Um ano depois, em 2008, França e Holanda propõem à Assembleia Geral da ONU uma Declaração pela Descriminalização da Atividade LGBT. Assinada por 68 Estados, este documento acabou não sendo aprovado, todavia, movimentou ainda mais os debates acerca de orientação sexual e identidade de gênero. Neste mesmo ano, Argentina, Brasil, Croácia, França Gabão, Japão, Holanda e Noruega protocolam uma carta, endereçada ao presidente da Assembleia Geral, manifestando preocupação sobre as violações de direitos humanos decorrentes de orientação sexual e identidade de gênero em diversos países, buscando reiterar que qualquer forma de discriminação é uma infração à Declaração dos Direitos Humanos (1948) (NAGAMINE, 2018).
Os debates acerca da temática LGBTI enfrentam, todavia, um empecilho frente à atuação de movimentos religiosos dentro das instituições internacionais, assim como nos parlamentos domésticos de diversos países. Especialmente nas regiões do Oriente Médio e da África Subsaariana, espaços nos quais o Islã entrelaça-se com a política e a atuação de movimentos sociais é podada pela autoridade moral e religiosa do Estado, as RTAs vem se fazendo presente nos últimos anos. A partir do conflito entre regimes democráticos de direitos humanos versus multiculturalismo, diversos Estados utilizam-se da justificativa de que determinada categoria não é compreendida enquanto aceitável em razão da liberdade religiosa e da autonomia cultural de seu povo.
Em 2014, Argentina, Brasil. Chile, Colômbia, Equador e Uruguai propuseram uma resolução no âmbito do Conselho de Direitos Humanos, cujo objetivo era condenação dos atos de violência motivadas por discriminação de orientação sexual e identidade de gênero. Mesmo tendo sido aprovada, o Egito se manifestou como representante dos países da Conferência Islâmica reivindicando que certas categorias não foram aprovadas amplamente por todos os Estados e que haveria uma violação à liberdade religiosa e a imposição de uma moral ocidental. Na sequência, a Arábia Saudita manifestou-se contra a resolução, definindo a imposição de conceitos contrários à moral religiosa de alguns países como uma outra violação de direitos humanos (NAGAMINE, 2018).

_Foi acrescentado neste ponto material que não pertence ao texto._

Lemma list_tables_rows conn c ss ts vs ms :
  reflects c ss ts vs ms ->
  exists hs, Ducklake.list_tables_from_catalog conn c None = Ok hs /\
    forall h, h ∈ hs <-> exists t, t ∈ ts /\
      h = Table.mk conn (DucklakeTable.schema_id t) (DucklakeTable.table_id t).
Proof.
  intros Hc. unfold Ducklake.list_tables_from_catalog, Ducklake.in_schemas.
  destruct (map_outcome_all (Ducklake.list_tables_in_schema conn c) (fun r hs =>
    exists x, ss !! SchemaRef.idx r = Some x /\ forall h, h ∈ hs <-> exists t, t ∈ ts /\
      DucklakeTable.schema_id t = DucklakeSchema.schema_id x /\
      h = Table.mk conn (DucklakeTable.schema_id t) (DucklakeTable.table_id t))
    (Catalog.list_schemas c)) as (lists & Hlists & Hall).
  { intros r ([n i] & -> & Hi%elem_of_map_to_list)%list_elem_of_fmap.
    destruct (schema_found _ _ _ _ _ _ _ Hc Hi) as (x & e & Hx & _).
    destruct (list_tables_in_schema_rows conn c ss ts vs ms i x Hc Hx) as (hs & Hhs & Hh). eauto. }
  rewrite Hlists. exists (concat lists). split; [done|]. intros h. rewrite list_elem_of_In, in_concat. setoid_rewrite <-list_elem_of_In. split.
  - intros (hs & [i Hi]%list_elem_of_lookup & Hh).
    destruct (Forall2_lookup_r _ _ _ _ _ Hall Hi) as (r & _ & x & _ & Hx). apply Hx in Hh as (t & Ht & _ & ->).
    by exists t.
  - intros (t & Ht & ->). apply list_elem_of_lookup in Ht as [i Hi].
    destruct (Forall2_lookup_l _ _ _ _ _ (reflects_tables _ _ _ _ _ Hc) Hi) as (e & _ & _ & x & Hx & Hid & _).
    apply list_elem_of_lookup in Hx as [j Hx].
    assert (SchemaRef.mk j ∈ Catalog.list_schemas c) as [m Hm]%list_elem_of_lookup.
    { apply list_elem_of_fmap. exists (DucklakeSchema.schema_name x, j). split; [done|].
      apply elem_of_map_to_list, (reflects_names _ _ _ _ _ Hc). by exists x. }
    destruct (Forall2_lookup_l _ _ _ _ _ Hall Hm) as (hs & Hhs & x' & Hx' & Hh). exists hs.
    cbn in Hx'. rewrite Hx in Hx'. injection Hx' as <-.
    split; [by eapply list_elem_of_lookup_2|]. apply Hh. exists t.
    split; [by eapply list_elem_of_lookup_2|done].
Qed.

(** C28: handles lead back to what they were found by. On a connection that is
    pinned or at rest, whose catalog was loaded from distinct rows: a name that a
    row has gives a handle with the IDs of that row, and asking the handle for its
    name gives the name; any other name gives an error, never a panic; the listing
    holds exactly the handles of the rows; and nothing about the
    session changes. *)
Theorem handles_lead_back (conn : DucklakeConnection) (s : Session) (fetched : Fetched) (c : Catalog)
    (Hsettled : settled conn c s) (Hload : build_catalog fetched = Ok c) (Hdistinct : distinct fetched) :
  (forall q t, t ∈ fetched_tables fetched ->
     row_named (fetched_schemas fetched) DucklakeTable.schema_id DucklakeTable.table_name q t ->
     exists h, Ducklake.table conn (Ok q) s = (Ok h, s) /\ Ducklake.table_name h s = (Ok q, s) /\
       Table.id h = DucklakeTable.table_id t /\ Table.schema_id h = DucklakeTable.schema_id t) /\
  (forall q, (forall t, t ∈ fetched_tables fetched ->
       ~ row_named (fetched_schemas fetched) DucklakeTable.schema_id DucklakeTable.table_name q t) ->
     exists e, Ducklake.table conn (Ok q) s = (Err e, s)) /\
  (exists hs, Ducklake.list_tables conn None s = (Ok hs, s) /\
     forall h, h ∈ hs <-> exists t, t ∈ fetched_tables fetched /\
       h = Table.mk conn (DucklakeTable.schema_id t) (DucklakeTable.table_id t)).
Proof.
  destruct (build_catalog_reflects fetched c Hdistinct Hload) as (ms & _ & Hc).
  assert (forall q, Ducklake.table conn (Ok q) s =
    (t ← Ducklake.maybe_table_from_catalog conn c q; unwrap t, s)) as Htable.
  { intros q. exact (proj1 (settled_read conn c (fun c =>
      t ← Ducklake.maybe_table_from_catalog conn c q; unwrap t) s Hsettled)). }
  split; [|split].
  - intros q t [i Hi]%list_elem_of_lookup Hq.
    exists (Table.mk conn (DucklakeTable.schema_id t) (DucklakeTable.table_id t)).
    rewrite Htable, (maybe_table_row conn c _ _ _ _ q i t Hc Hi Hq). split; [done|]. split; [|done].
    unfold Ducklake.table_name, Ducklake.table_read. cbn [Table.conn Table.id].
    rewrite (proj2 (settled_read conn c _ s Hsettled)), (table_by_id_row c _ _ _ _ i t Hc Hi).
    f_equal. by apply (table_name_row c _ _ _ _ q i t Hc (schema_ids_distinct _ Hdistinct) Hi).
  - intros q Hnone. destruct (maybe_table_none conn c _ _ _ _ q Hc Hnone) as [e He].
    exists e. by rewrite Htable, He.
  - destruct (list_tables_rows conn c _ _ _ _ Hc) as (hs & Hhs & Hh). exists hs. split; [|done].
    unfold Ducklake.list_tables. by rewrite (proj1 (settled_read conn c _ s Hsettled)), Hhs.
Qed.
End Connections.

Neste sentido, a busca por uma justificativa jurídica quanto à discriminação e violência contra LGBTIs em países africanos é recorrente. Desta forma, a atuação das redes de advocacy vem sendo preferencialmente voltada a países do Sul global, especialmente localizados à leste do globo. Um dos casos mais marcantes ocorreu em 2009 em Uganda. Uma proposta de lei foi apresentada pelo parlamentar D. Bahati com o objetivo de condenar a qualquer prática sexual entre pessoas consideradas pelo Estado ugandês como do mesmo sexo, sob a justificativa da preservação da família e dos valores africanos.15 A repercussão internacional quanto a esta proposta foi articulada em particular pela OutRight Association em parceria com movimentos sociais locais. Estas organizações conseguiram estabelecer um mapeamento do comportamento do Estado ugandês quanto à uma política que atinge seu ápice com esta proposta de criminalização. No ano de 2005, o ativista Victor Mukasa teve sua residência invadida pela polícia ugandesa sem haver nenhum mandato; em consequência, este episódio foi levado à Alta Corte de Uganda, tendo um julgamento condenatório no ano de 2008. Como resposta, articulações entre parlamentares conservadores acabaram redigindo The Anti Homosexuality Bill, protocolada em 25 de setembro de 2009. A mídia internacional e as RTAs de pauta LGBT — neste caso, o protagonismo da OutRight e da ILGA foram essenciais — trouxeram a comunidade internacional para um debate que parecia ser por ora doméstico (NAGAMINE, 2014).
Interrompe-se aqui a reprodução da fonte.